In Zeiten einer behördlich angeordneten Geschäftsschließung infolge der COVID-19-Pandemie haben Gewerbetreibende nach dem Urteil des BGH vom 12.01.2022 (Az. XII ZR 8/21) grundsätzlich einen Anspruch auf eine Mietminderung. Die Höhe der Minderung hängt allerdings vom Einzelfall ab .
Sachverhalt
Nach Anordnung der Schließung aller Geschäfte im März 2020 zahlte die Beklagte, ein Textileinzelhändler, im April keine Miete für das von der Klägerin angemietete Ladenlokal. Die Vermieterin, eine Grundstücksverwaltung, klagte deshalb auf Zahlung. Das Landgericht verurteilte den beklagten Einzelhändler auf Zahlung der vollen Miete, das OLG reduzierte die Summe nach Berufung des Beklagten auf die Hälfte. Beide Parteien legten gegen das Urteil des OLG Revision ein.
Entscheidung
Der Anspruch der Mieterin auf eine Anpassung der Miete leitet sich nach Ansicht des OLG aus einer Störung der Geschäftsgrundlage als Folge der Geschäftsschließung ab, die als hoheitliche Maßnahme zur Bekämpfung der COVID-19-Pandemie erfolgte. Insoweit bestätigt der BGH die Entscheidung des OLG. Allein die Störung der Geschäftsgrundlage berechtige jedoch nach seiner Ansicht nicht zu einer Vertragsanpassung. Vielmehr müsse angesichts der gesetzlichen und vertraglichen Risikoverteilung für eine oder beide Parteien zusätzlich das unveränderte Festhalten am Vertrag unzumutbar werden. Da weder der Mieter noch der Vermieter eine derartige Störung hätte vorhersehen können, könnten die Folgen der Maßnahme nicht einer Partei allein zugemutet werden.

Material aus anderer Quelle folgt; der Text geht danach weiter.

(** One more line, or the end of the file. *)
Lemma lines_of_step cs : chunks_ok cs →
  match read_line buf_len cs with
  | (_, Err UnexpectedEof) => lines_of (Some cs) = []
  | (cs', r) => chunks_ok cs' ∧ lines_of (Some cs) = line_result r :: lines_of (Some cs')
  end.
Proof.
  intros Hok. unfold lines_of. change (read_all (S (length (concat cs))) Line buf_len cs) with
    (match read_line buf_len cs with (_, Err UnexpectedEof) => [] | (cs', r) => r :: read_all (length (concat cs)) Line buf_len cs' end).
  destruct (read_line_spec buf_len cs buf_nonneg Hok) as (cs' & Hok' & -> & E).
  destruct (line_of_shorter buf_len (concat cs)) as [->|Hl]; [done|]. rewrite <- E in Hl.
  rewrite (read_all_fuel (length (concat cs)) cs' (S (length (concat cs')))) by (done || lia).
  by destruct (line_of buf_len (concat cs)).2 as [b|[]| |].
Qed.

(** What is left of the file being read and of the files queued. *)
Definition pending (cur : option (list bytes)) (ready : list bytes) : list (res DirError Received) :=
  lines_of cur ++ (ready ≫= λ p, lines_of (content p)).

Definition cur_ok (cur : option (list bytes)) : Prop := ∀ cs, cur = Some cs → chunks_ok cs.

Lemma next_line_pending k ready : ∀ cur, cur_ok cur →
  match next_line (λ _, content) buf_len k cur ready with
  | (cur', ready', Some r) => cur_ok cur' ∧ pending cur ready = r :: pending cur' ready' ∧ r ≠ Ok Waiting
  | (cur', ready', None) => cur' = None ∧ ready' = [] ∧ pending cur ready = []
  end.
Proof.
  induction ready as [|p ready IH]; intros cur Hok.
  - destruct cur as [cs|]; cbn [next_line]; [|done]. pose proof (lines_of_step cs (Hok cs eq_refl)) as Hl.
    destruct (read_line buf_len cs) as [cs' [l|[]| |]].
    2: { unfold pending. by rewrite Hl. }
    all: destruct Hl as [Hc Hl]; unfold pending at 1; rewrite Hl; cbn; (split; [by intros ? [= <-]|done]).
  - assert (match next_line (λ _, content) buf_len k (content p) ready with
      | (cur', ready', Some r) => cur_ok cur' ∧ pending None (p :: ready) = r :: pending cur' ready' ∧ r ≠ Ok Waiting
      | (cur', ready', None) => cur' = None ∧ ready' = [] ∧ pending None (p :: ready) = []
      end) as Hnone.
    { specialize (IH (content p)). apply IH. intros cs. apply content_ok. }
    destruct cur as [cs|]; cbn [next_line]; [|done]. pose proof (lines_of_step cs (Hok cs eq_refl)) as Hl.
    destruct (read_line buf_len cs) as [cs' [l|[]| |]].
    2: { unfold pending at 1 3. rewrite Hl. exact Hnone. }
    all: destruct Hl as [Hc Hl]; unfold pending at 1; rewrite Hl; cbn; (split; [by intros ? [= <-]|done]).
Qed.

Das bedeute aber im Ergebnis nicht, dass dem gewerblichen Mieter pauschal ein Anspruch auf Anpassung des Mietzinses für den Schließungszeitraum zustehe. Ob und in welcher Höhe ein Abschlag zulässig sei, müsse nach Ansicht des BGH anhand einer umfassenden und auf den Einzelfall bezogenen Abwägung ermittelt werden. Zu berücksichtigen seien deshalb die tatsächlichen wirtschaftlichen Auswirkungen der behördlichen Maßnahmen für den Mieter und ob diese so schwerwiegend sind, dass er deshalb die Miete reduzieren dürfe. Hierbei seien z.B. auch staatliche Hilfen für den Mieter zum Ausgleich pandemiebedingter Nachteile oder auch Leistungen einer einstandspflichtigen Versicherung zu berücksichtigen.
Der BGH verwies die Sache zur Klärung der Einzelfragen an das OLG zurück.
Fazit
Mit der Entscheidung hat der BGH klargestellt, dass Einzelhändler und Gastronomen eine Anpassung des Mietzinses als Folge pandemiebedingter Schließungen grundsätzlich verlangen können. Damit tragen zugleich die Eigentümer einen Teil des Risikos des Lockdowns. Die Höhe des Abschlages hängt allerdings vom jeweiligen Einzelfall ab, weshalb die Instanzgerichte sicherlich noch einige Entscheidungen dazu fällen werden. In den Feinheiten steckt folglich noch viel Streitpotential, denn im Sinne der Einzelfallgerechtigkeit sind eben auch staatliche Hilfen etc. in die Berechnung des Abschlages einzubeziehen. Auch die Frage, ob eine Eingrenzung von wirtschaftlichen Verlusten beispielweise durch Onlineverkauf oder Abhol- und Lieferservice hätte erreicht werden können, macht die Abwägung für die Gerichte nicht unkomplizierter. Im Grundsatz hat der BGH also für Klarheit gesorgt, im Detail ist aber noch einiges offen.
Dieser Beitrag ist zuerst erschienen im ImmobilienReport Metropolregion Rhein-Neckar, Ausgabe 152.